Buying a property is a dream for millennials in India. It is considered the safest investment that offers huge long-term returns. In this case, millennials have the added advantage of fewer liabilities, lower EMI’s and longer loan period to make them good for their home buying decision. Real estate investment needs dedication, research and planning. This article discusses different real estate investment tips for Millennials.

Here are a few tips for Real estate investment tips for Millennials

1. Location:

When it comes to real estate investment, location is a key factor. Many factors come into play here, those are public transport, safety, proximity to one place of work/school and other facilities, such as a hospital, malls, movie theatres and all. If you are buying a property in the suburbs, in that case, other factors are raised, like distance to neighbouring cities and other residential projects in the area. Investors should also carry out a thorough check of the property to get a better understanding of its potential and liabilities.

2. Select the property type:

You have enough options for real estate investment. You must decide which type of property to invest in. you can purchase rentals, which could be either commercial or residential. You can become a landlord and rent out a home or apartment. Furthermore, you can use your property as an Airbnb or a vacation rental.
If keeping a residential property is not something you are interested in, you can opt for the commercial option, or you can avoid renters and purchase property to flip for a quicker return. Before selecting a property, decide what your plans are for it and what goals you have in mind.

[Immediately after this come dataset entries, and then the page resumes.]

(** * edc: the configuration loader ([conf]) and the path deriver ([cmd/conftext])

    A shallow embedding of the two recursive cores of the repository:

    - [conf]: [readFromConfigEnv] / [parseEnvConfig] build a nested mapping
      from the process environment, [patchMap] merges it into the mapping
      read from the YAML file;
    - [cmd/conftext]: [processField] / [processStructFields] walk a struct
      declaration and emit one [EnvVar] per leaf field.

    Go strings are byte strings ([string]); Go's [int] is modelled as [Z]
    with the 64-bit range written out where the code depends on it
    ([Atoi]).  A Go [map[string]any] is an association list whose order is
    the order in which [range] visits the keys: Go leaves that order
    unspecified, so statements quantified over all mappings hold for every
    iteration order. *)

From Stdlib Require Import String Ascii List ZArith Lia Bool Arith.
From Equations Require Import Equations.
Import ListNotations.

Open Scope string_scope.
Open Scope Z_scope.

Set Implicit Arguments.
Set Warnings "-register-all".

(* ===================================================================== *)
(** ** The subset of Go's [strings] and [strconv] packages the code uses  *)
(* ===================================================================== *)

Module GoStrings.

(** [len(s)] *)
Definition len (s : string) : Z := Z.of_nat (String.length s).

(** [strings.HasPrefix(s, prefix)] *)
Definition HasPrefix (s prefix : string) : bool := String.prefix prefix s.

(** [strings.Index(s, substr)]: position of the first occurrence, or -1. *)
Definition Index (s substr : string) : Z :=
  match String.index 0 substr s with
  | Some n => Z.of_nat n
  | None => -1
  end.

(** [s[:n]] and [s[n:]] for an index already known to be in range. *)
Fixpoint take (n : nat) (s : string) : string :=
  match n, s with
  | S n', String c s' => String c (take n' s')
  | _, _ => ""
  end.

Fixpoint drop (n : nat) (s : string) : string :=
  match n, s with
  | S n', String _ s' => drop n' s'
  | _, _ => s
  end.

(** [s[lo:]] with Go's bounds check: [None] is the run-time panic
    "slice bounds out of range". *)
Definition slice_from (s : string) (lo : Z) : option string :=
  if (0 <=? lo) && (lo <=? len s) then Some (drop (Z.to_nat lo) s) else None.

(** [strings.Split(s, sep)] for a one-byte separator (every call in the
    repository passes one). *)
Fixpoint Split (s : string) (sep : ascii) : list string :=
  match s with
  | "" => [""]
  | String c s' =>
      if Ascii.eqb c sep then "" :: Split s' sep
      else match Split s' sep with
           | h :: t => String c h :: t
           | [] => [String c ""]
           end
  end.

(** [strings.Join(parts, sep)] *)
Definition Join (parts : list string) (sep : string) : string :=
  String.concat sep parts.

(** [strings.Replace(s, old, "", 1)]: the first occurrence of [old] is
    removed (an empty [old] matches at 0 and removing it changes nothing). *)
Definition Replace1 (s old : string) : string :=
  match String.index 0 old s with
  | Some n => take n s ++ drop (n + String.length old) s
  | None => s
  end.

(** [strings.TrimPrefix(s, prefix)] *)
Definition TrimPrefix (s prefix : string) : string :=
  if HasPrefix s prefix then drop (String.length prefix) s else s.

Fixpoint mem (c : ascii) (cutset : string) : bool :=
  match cutset with
  | "" => false
  | String d rest => Ascii.eqb c d || mem c rest
  end.

Fixpoint TrimLeft (s cutset : string) : string :=
  match s with
  | "" => ""
  | String c s' => if mem c cutset then TrimLeft s' cutset else s
  end.

Fixpoint TrimRight (s cutset : string) : string :=
  match s with
  | "" => ""
  | String c s' =>
      match TrimRight s' cutset with
      | "" => if mem c cutset then "" else String c ""
      | r => String c r
      end
  end.

(** [strings.Trim(s, cutset)] *)
Definition Trim (s cutset : string) : string :=
  TrimRight (TrimLeft s cutset) cutset.

(** ASCII white space: space, \t, \n, \v, \f, \r. *)
Definition space_cutset : string :=
  String " " (String "009" (String "010" (String "011"
    (String "012" (String "013" "")))))%char.

(** [strings.TrimSpace(s)] on ASCII text. *)
Definition TrimSpace (s : string) : string := Trim s space_cutset.

Definition lower_byte (c : ascii) : ascii :=
  let n := nat_of_ascii c in
  if (65 <=? n)%nat && (n <=? 90)%nat then ascii_of_nat (n + 32) else c.

Definition upper_byte (c : ascii) : ascii :=
  let n := nat_of_ascii c in
  if (97 <=? n)%nat && (n <=? 122)%nat then ascii_of_nat (n - 32) else c.

Fixpoint map_bytes (f : ascii -> ascii) (s : string) : string :=
  match s with
  | "" => ""
  | String c s' => String (f c) (map_bytes f s')
  end.

(** [strings.ToLower] / [strings.ToUpper] on ASCII text (bytes above 127
    are left as they are). *)
Definition ToLower : string -> string := map_bytes lower_byte.
Definition ToUpper : string -> string := map_bytes upper_byte.

End GoStrings.

Module GoStrconv.

Definition digit_of (c : ascii) : option Z :=
  let n := nat_of_ascii c in
  if (48 <=? n)%nat && (n <=? 57)%nat then Some (Z.of_nat (n - 48)) else None.

(** Value of a run of decimal digits, most significant first. *)
Fixpoint digits (acc : Z) (s : string) : option Z :=
  match s with
  | "" => Some acc
  | String c s' =>
      match digit_of c with
      | Some d => digits (10 * acc + d) s'
      | None => None
      end
  end.

Definition unsigned_dec (s : string) : option Z :=
  match s with
  | "" => None
  | _ => digits 0 s
  end.

Definition minInt : Z := - 2 ^ 63.
Definition maxInt : Z := 2 ^ 63 - 1.

(** [strconv.Atoi(s)]: an optional sign, then one or more decimal digits,
    nothing else; [None] is any error (syntax or out of the 64-bit
    range). *)
Definition Atoi (s : string) : option Z :=
  let signed :=
    match s with
    | String "-" rest => option_map Z.opp (unsigned_dec rest)
    | String "+" rest => unsigned_dec rest
    | _ => unsigned_dec s
    end in
  match signed with
  | Some n => if (minInt <=? n) && (n <=? maxInt) then Some n else None
  | None => None
  end.

Definition one_of (s : string) (l : list string) : bool :=
  existsb (String.eqb s) l.

(** [strconv.ParseBool(s)] *)
Definition ParseBool (s : string) : option bool :=
  if one_of s ["1"; "t"; "T"; "TRUE"; "true"; "True"] then Some true
  else if one_of s ["0"; "f"; "F"; "FALSE"; "false"; "False"] then Some false
  else None.

End GoStrconv.

Import GoStrings GoStrconv.

(* ===================================================================== *)
(** ** Package [conf]: the data model                                      *)
(* ===================================================================== *)

(** A Go value of type [any] as it occurs in a configuration mapping: what
    [yaml.Unmarshal] stores into a [map[string]any] and what
    [parseEnvConfig] stores ([int], [bool], [string], nested mapping). *)
Inductive any : Type :=
| VInt (n : Z)
| VBool (b : bool)
| VStr (s : string)
| VNull
| VSeq (items : list any)
| VMap (m : cfgmap)
with cfgmap : Type :=
| MNil
| MCons (k : string) (v : any) (rest : cfgmap).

3. Finding the right developer:

Before investing in a project, you should thoroughly check a developer’s track record and financial credibility. By RERA real estate transactions have been made safer. But it’s still best to deal with developers who are renowned in the local community. Millennial buyers should also make sure their shortlisted projects are approved by RERA, as well as listed on the appropriate website. It’s also crucial to select a trustworthy brand. Since these entities deliver on before time, as well as after better facilities. They deliver homes with a touch of a modern lifestyle.

4. Best offers on home loans:

Most millennials are still in their early twenties and thirties, which means that they have fewer financial obligations in life. This implies that they can secure a home loan more easily. However, this group also has the advantage of getting lower home loans at lower equated monthly instalments and a longer repayment period while obtaining housing finance. Getting a loan to buy your first house can also provide you with substantial tax benefits under Sections 80C and 24A of the Income Tax Act.